La proposta che sottoponiamo alla attenzione del Parlamento Italiano, elimina questi vizi modificando la legge Vassalli in maniera tale che si mantenga la responsabilità del giudice in fatto di dolo e si introduca la responsabilità personale per colpa. L’elemento soggettivo dunque non sarà più caratterizzato dal possesso della qualifica di gravità ma sarà colpa sic et simpliciter. L’errore giudiziario sarà imputato al giudice per negligenza, imperizia, imprudenza oltre, naturalmente, al dolo.
Va da sè che, essendo il giudice, ai sensi della presente proposta, responsabile personalmente in quanto non più coperto dall’intervento dello Stato, l’articolo 18 della legge Vassalli debba essere definitivamente abrogato.
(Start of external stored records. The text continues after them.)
Definition stepVerify (op : AcceleratorOperation) : M W StepResult :=
  match For (Rc_Participants r) (Spec_Type (Op_Spec op)) with
  | None => mret (OpPhaseManualRecoveryRequired, zero_res, op)
  | Some p =>
      v ← Pa_VerifyRequest p op;
      let '(req, applicable) := v in
      let unverified :=
        op ← journal StepCommitted "verification not applicable" op;
        mret (OpPhaseSucceeded, zero_res, op) in
      match Rc_Verification r with
      | None => unverified
      | Some verifier =>
          if negb applicable || DisableVerify (Rc_Gates r) then unverified
          else
            ev ← Verify verifier req;
            let st := Ev_Status ev in
            if bool_decide (Es_Level st = "") then
              waiting ← match lastJournalAt (St_Journal (Op_Status op)) StepVerifyStarted with
                        | None => mret false
                        | Some started =>
                            t ← clock_of (Rc_Now r); mret (time_sub t started <? maxVerifyGrace)
                        end;
              if (waiting : bool) then
                mret ("", requeue_after opRequeue,
                  on_status (set_message ("verification not settled yet: " +:+ Es_Reason st)) op)
              else
                mret (OpPhaseRollingBack, zero_res,
                  on_status (set_message ("verification disagreed after " +:+
                    duration_string maxVerifyGrace +:+ ": " +:+ Es_Reason st)) op)
            else
              op ← journal StepCommitted ("evidence level " +:+ Es_Level st) op;
              mret (OpPhaseSucceeded, zero_res, op)
      end
  end.

Definition stepRollback (op : AcceleratorOperation) : M W StepResult :=
  match For (Rc_Participants r) (Spec_Type (Op_Spec op)) with
  | None => mret (OpPhaseManualRecoveryRequired, zero_res, op)
  | Some p =>
      op ← journal StepRollbackStarted "" op;
      let op := on_status (λ s, set_rollback_attempts (wrap32 (St_RollbackAttempts s + 1)) s) op in
      out ← Pa_Rollback p op;
      let op := on_status (set_message (Out_Message out)) op in
      let attempts := St_RollbackAttempts (Op_Status op) in
      if bool_decide (Out_Event out = EventCompensated) then
        op ← journal StepRollbackFinished (Out_Message out) op;
        mret (OpPhaseRolledBack, zero_res, op)
      else if bool_decide (Out_Event out = EventCompensationFailed) || (maxRollbackAttempts <=? attempts)
      then mret (hand_over ("compensation gave up after " +:+ sprint_Z attempts +:+ " attempts: " +:+
                          Out_Message out) op)
      else mret ("", requeue_after (requeueOr (Out_RequeueAfter out)), op)
  end.

Definition step (op : AcceleratorOperation) : M W StepResult :=
  let phase := St_Phase (Op_Status op) in
  if contains_string [OpPhasePending; OpPhaseBlocked] phase then stepAdmit op
  else if bool_decide (phase = OpPhasePlanning) then stepAcquire op
  else if bool_decide (phase = OpPhasePrepared) then stepSnapshot op
  else if bool_decide (phase = OpPhaseQuiescing) then
    op ← journal StepApplyStarted "" op; mret (OpPhaseApplying, zero_res, op)
  else if contains_string [OpPhaseApplying; OpPhaseWaitingForReboot] phase then stepApply op
  else if bool_decide (phase = OpPhaseVerifying) then stepVerify op
  else if bool_decide (phase = OpPhaseRollingBack) then stepRollback op
  else mret ("", zero_res, op).

(** One step and the write that ends the pass. *)
Definition advance (op : AcceleratorOperation) : M W CtrlResult :=
  sr ← try (step op);
  match sr with
  | inr e => mret (requeue_after opRequeue)
  | inl (next, res, op) =>
      let moved := negb (bool_decide (next = "")) in
      _ ← (if moved && IsTerminal next && negb (DisableLease (Rc_Gates r))
           then try (leases_release (Spec_NodeName (Op_Spec op)) (Op_Name op))
           else mret (inl ()));
      _ ← writeStatus (if moved then on_status (set_phase next) op else op);
      mret (if moved && negb (IsTerminal next) then mkRes true 0 else res)
  end.

(** The renewal at the start of a pass: an error, lost, or the operation with
    its expiry refreshed. *)
Definition loseLease (op : AcceleratorOperation) : AcceleratorOperation :=
  on_status (λ s, set_message "lost the node lease to another process; re-queuing for it"
    (set_phase OpPhasePlanning (set_holder "" s))) op.

Definition Reconcile (name : string) : M W CtrlResult :=
  g ← try (op_get name);
  match g with
  | inr e => if is_not_found e then mret zero_res else throw e
  | inl op =>
      let op := if bool_decide (St_Phase (Op_Status op) = "")
                then on_status (set_phase OpPhasePending) op else op in
      if IsTerminal (St_Phase (Op_Status op)) then mret zero_res
      else if bool_decide (St_LeaseHolder (Op_Status op) = Op_Name op) && negb (DisableLease (Rc_Gates r))
      then
        a ← try (leases_acquire (Spec_NodeName (Op_Spec op)) (Op_Name op));
        match a with
        | inr e => mret (requeue_after opRequeue)
        | inl (false, _) => _ ← writeStatus (loseLease op); mret (requeue_after opRequeue)
        | inl (true, expiry) => advance (on_status (set_expiry (Some expiry)) op)
        end
      else advance op
  end.
End Controller.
L’articolo 18 recita infatti:
Misure finanziarie Agli oneri conseguenti all’attuazione dell’articolo 15 della presente legge, valutati in lire 2.000 milioni in ragione d’anno a decorrere dall’esercizio 1988 , si fa fronte mediante corrispondente riduzione dello stanziamento iscritto, ai fini del bilancio triennale 1988-1990, al capitolo 6856 dello stato di previsione del ministero del tesoro per l’anno 1988, utilizzando parzialmente l’accantonamento previsto alla voce “revisione della normativa in materia di patrocinio gratuito”. Oltretutto tale norma discrimina la categoria dei cittadini meno abbienti e li colpisce in quanto li rende diretti responsabili pecuniari di un danno provocato da terzi. Un fatto questo che non risulta abbia eguali per gravità a livello planetario. Secondo questa norma infatti, lo Stato, per riparare l’errore del giudice, attinge alle risorse del gratuito patrocinio che sono istituite per consentire la difesa dei cittadini più deboli laddove siano chiamati dall' amministrazione giudiziaria a difendersi. Con l'abrogazione dell'Art. 18 citato avremo quindi che non sarà più lo Stato a rispondere dell’errore del giudice ma il giudice stesso mediante obbligatoria stipula di contratto di assicurazione privata presso riconosciuto ed affidabile Istituto. Risulta da questa breve analisi che lo scopo precipuo di riformare la legge Vassalli sia quello di ricostituire il tessuto connettivo del principio di eguaglianza di cui all’art. 3 Cost. lacerato da una immunità di fatto, tradottasi in diritto con l’approvazione della legge 117/88. Lo scopo è quello appunto di registrare finalmente un equilibrio tra la Sovranità Popolare manifestata dal risultato del referendum del novembre 1987 ed una normativa che lo realizzi in modo esaustivo e completo a tutela del diritto di TUTTI i cittadini Italiani che a tutt'oggi, al contrario, devono subire l'onta, il disonore e il danno di una legge acclaratamente iniqua e che perdipiù garantisce l'mpunità da colpa di chi è chiamato a giudicare.
TESTO DELLE MODIFICHE
Art. 2. – viene sostituito in questi termini Responsabilità per dolo o colpa 1.Chi ha subito un danno ingiusto per effetto di un comportamento, di un atto o di un provvedimento giudiziario posto in essere dal magistrato con dolo o colpa nell’esercizio delle sue funzioni ovvero per diniego di giustizia agisce in via esclusiva contro il magistrato responsabile per ottenere il risarcimento dei danni patrimoniali e anche di quelli non patrimoniali che derivino da privazione della libertà personale. 2.Nell’esercizio delle funzioni giudiziarie darà luogo a responsabilità anche l’attività di interpretazione di norme di diritto e quella di valutazione del fatto e delle prove.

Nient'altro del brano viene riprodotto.